There’s something new happening in the world of acoustic music. Last weekend I went to see Noam Pikelny and Stuart Duncan—a duo of banjo and fiddle. When I first heard about the concert, I wondered how those two instruments could possibly make for an interesting evening of music. But recently I’ve been listening to a lot of music on YouTube with Chris Thile, Michael Daves, Brian Sutton, Noam Pikelny, and others, and these musicians are playing together in all sorts of combinations.
Chris Thile has been pushing the boundaries of musical categories for some years now, ever since he left Nickel Creek. You never know where he’ll turn up and what kind of music he’ll be playing; right now he’s touring with Edgar Meyer—that’s a duo of mandolin and acoustic bass. Their song, “Big Top” doesn’t fit any music genre I know—jazz bluegrass would be about the closest you could come to a category. He’s also playing Bach sonatas on his mandolin. Maybe we’re almost to the point where we can throw the concept of genre out the window: it doesn’t matter any more what instrument you play, you can create music in any style you like or create a new one of your own. It feels so free and fresh.
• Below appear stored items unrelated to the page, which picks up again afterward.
(** [poll_socket_event]: the event, and [is_more] *)
Fixpoint poll_socket_event (fuel : nat) (is_more : bool) : M (Z * bool) :=
  match fuel with
  | O => mfail OutOfFuel
  | S fuel' =>
      need ← gets sv_need_check_ctrl_cmd;
      pipe ← gets sv_pipe;
      if need && negb (bool_decide (pipe = [])) then
        type ← handle_ctrl_cmd;
        if type =? -1 then poll_socket_event fuel' is_more
        else
          (if (type =? SOCKET_EVENT_CLOSE) || (type =? SOCKET_EVENT_ERROR) then
             m ← gets sv_result; _clear_closed_event (sm_socket_id m)
           else mret ());;
          mret (type, is_more)
      else
        modify (λ st, st <| sv_need_check_ctrl_cmd := false |>);;
        next ← gets sv_event_next_index;
        wait_n ← gets sv_event_wait_n;
        '(more, waited) ← (if next =? wait_n then
            modify (λ st, st <| sv_need_check_ctrl_cmd := true |>);;
            n ← poller_wait;
            modify (λ st, st <| sv_event_wait_n := n |> <| sv_event_next_index := 0 |>);;
            if n <=? 0 then
              modify (λ st, st <| sv_event_wait_n := 0 |>);;
              errno ← gets sv_errno;
              mret (false, if errno =? EINTR then Some true else Some false)
            else mret (false, None)
          else mret (is_more, None));
        match waited with
        | Some true => poll_socket_event fuel' more
        | Some false => mret (-1, more)
        | None =>
            idx ← gets sv_event_next_index;
            evs ← gets sv_events;
            ev ← lift (arr_get evs idx);
            modify (λ st, st <| sv_event_next_index := idx + 1 |>);;
            match ev_socket ev with
            | None => poll_socket_event fuel' more
            | Some socket_ptr =>
                r ← dispatch_event fuel idx ev socket_ptr;
                match r with
                | Some e => mret (e, more)
                | None => poll_socket_event fuel' more
                end
            end
        end
  end.

(** ** The interface of the worker threads *)

(** [_send_ctrl_cmd]: the pipe takes the whole command at once *)
Definition _send_ctrl_cmd (cmd : ctrl_cmd_package) : M unit :=
  modify (λ s, s <| sv_pipe := (sv_pipe s ++ ctrl_cmd_wire cmd)%list |>).

(** [inc_sending_count]: waits for ever when the count is full *)
Definition inc_sending (i socket_id : Z) : M unit :=
  s ← sock i;
  match inc_sending_count s socket_id with
  | Some s => upd_sock i (λ _, s)
  | None => mfail Blocked
  end.

(** [_do_bind]: the descriptor and the family *)
Definition _do_bind (local_ip : string) (local_port protocol_type : Z) : M (Z * Z) :=
  let local_ip := if (String.length local_ip =? 0)%nat then "0.0.0.0" else local_ip in
  r ← sys (SysGetaddrinfo local_ip (dec_str local_port) AF_UNSPEC
             (if protocol_type =? IPPROTO_TCP then SOCK_STREAM else SOCK_DGRAM) protocol_type);
  if negb (sr_ret r =? 0) then mret (INVALID_FD, 0)
  else
    match sr_addrs r with
    | [] => mfail NullDeref
    | ai :: _ =>
        r ← sys (SysSocket (ai_family ai) (ai_socktype ai) 0);
        let socket_fd := sr_ret r in
        if socket_fd <? 0 then mret (INVALID_FD, ai_family ai)
        else
          ok ← reuse_address socket_fd;
          if negb ok then sys (SysClose socket_fd);; mret (INVALID_FD, ai_family ai)
          else
            r ← sys (SysBind socket_fd (ai_addr ai));
            if negb (sr_ret r =? 0) then sys (SysClose socket_fd);; mret (INVALID_FD, ai_family ai)
            else mret (socket_fd, ai_family ai)
    end.

Definition server_listen (svc_handle : Z) (local_ip : string) (local_port backlog : Z) : M Z :=
  '(listen_fd, _) ← _do_bind local_ip local_port IPPROTO_TCP;
  if listen_fd =? INVALID_FD then mret INVALID_SOCKET_ID
  else
    r ← sys (SysListen listen_fd backlog);
    if sr_ret r =? -1 then sys (SysClose listen_fd);; mret INVALID_SOCKET_ID
    else
      listen_socket_id ← alloc_socket_id;
      if listen_socket_id <? 0 then sys (SysClose listen_fd);; mret listen_socket_id
      else
        _send_ctrl_cmd (prepare_ctrl_cmd_request_listen ctrl_cmd_package_default svc_handle listen_socket_id listen_fd).2;;
        mret listen_socket_id.

Definition server_connect (svc_handle : Z) (remote_ip : string) (remote_port : Z) : M Z :=
  socket_id ← alloc_socket_id;
  if socket_id <? 0 then mret INVALID_SOCKET_ID
  else
    let '(len, cmd, err) := prepare_ctrl_cmd_request_connect ctrl_cmd_package_default svc_handle socket_id remote_ip remote_port in
    (match err with Some text => log_error_msg text | None => mret () end);;
    if len <? 0 then mret INVALID_SOCKET_ID
    else _send_ctrl_cmd cmd;; mret socket_id.

Definition server_start (svc_handle socket_id : Z) : M unit :=
  _send_ctrl_cmd (prepare_ctrl_cmd_request_resume ctrl_cmd_package_default svc_handle socket_id).2.
Definition server_pause (svc_handle socket_id : Z) : M unit :=
  _send_ctrl_cmd (prepare_ctrl_cmd_request_pause ctrl_cmd_package_default svc_handle socket_id).2.
(** the package is sent as it is created *)
Definition server_exit : M unit := _send_ctrl_cmd ctrl_cmd_package_default.
Definition server_close (svc_handle socket_id : Z) : M unit :=
  _send_ctrl_cmd (prepare_ctrl_cmd_request_close ctrl_cmd_package_default svc_handle socket_id).2.
Definition server_shutdown (svc_handle socket_id : Z) : M unit :=
  _send_ctrl_cmd (prepare_ctrl_cmd_request_shutdown ctrl_cmd_package_default svc_handle socket_id).2.
Definition server_nodelay (socket_id : Z) : M unit :=
  _send_ctrl_cmd (prepare_ctrl_cmd_request_set_opt ctrl_cmd_package_default socket_id).2.
Definition server_update_time (time_ticks : Z) : M unit :=
  modify (λ s, s <| sv_time_ticks := time_ticks |>).

Definition server_bind_os_fd (svc_handle os_fd : Z) : M Z :=
  socket_id ← alloc_socket_id;
  if socket_id <? 0 then mret INVALID_SOCKET_ID
  else
    _send_ctrl_cmd (prepare_ctrl_cmd_request_bind ctrl_cmd_package_default svc_handle socket_id os_fd).2;;
    mret socket_id.

(** [prepare_ctrl_cmd_request_send] on the package [clone_send_data] wrote the size into *)
Definition send_cmd (socket_id : Z) (sd : send_data) (high : bool) : M unit :=
  '(data_ptr, data_size) ← clone_send_data sd;
  _send_ctrl_cmd (prepare_ctrl_cmd_request_send (put8 ctrl_cmd_package_default 8 data_size) socket_id data_ptr high).2.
In the concert I heard, Mr. Pikelny and Mr. Duncan played bluegrass, but they also played a Scottish reel, Django Reinhardt-style swing, and some haunting waltzes of Mr. Pikelny's composition. The instrumentation was sensational; they are both masters on their instruments (Mr. Pikelny just won banjo player of the year from the International Bluegrass Music Association). Sometimes I shook my head in wonder at the amazing runs Mr. Pikelny did on his banjo. And there was something wonderful in just having the two instruments; instead of a band passing the solo lead from instrument to instrument while everyone else plays rhythm, there were a lot of times when both men were playing lead at the same time and it was marvelous.
Do yourself a favor and click on some of these links and start exploring this new world of music!
Update: Thanks to my friend Arthur for reminding me to say that both these men are also in bands: Mr. Pikelny is in the Punch Brothers and Mr. Duncan is in the Nashville Bluegrass Band.
Also, I did not watch the tour video I linked to above until after I wrote this post. When I did watch it (linked again here), it was interesting that the men brought up two points I’d mentioned.
- could these two instruments fill an evening?
- with only two instruments there’s “no place to hide.” No playing background rhythm.
Another feature of this music is that the musicians often share a single microphone, creating an acoustic, “living room” feel. Instead of having separate microphones and listening to a tailored mix through earbuds (each person has a mix with their instrument/voice a little higher), these musicians are listening to each other acoustically. This creates a realness that is lost in all the electronics. Mr. Pikelny and Duncan had individual mics, but there were no floor monitors or earpieces.
Another group that plays this way sometimes is the Milkcarton Kids. When I saw them earlier this year they used only one microphone, and faced each other. It was as if we in the audience were sharing an intimate musical experience that the two men were creating together. Exquisite.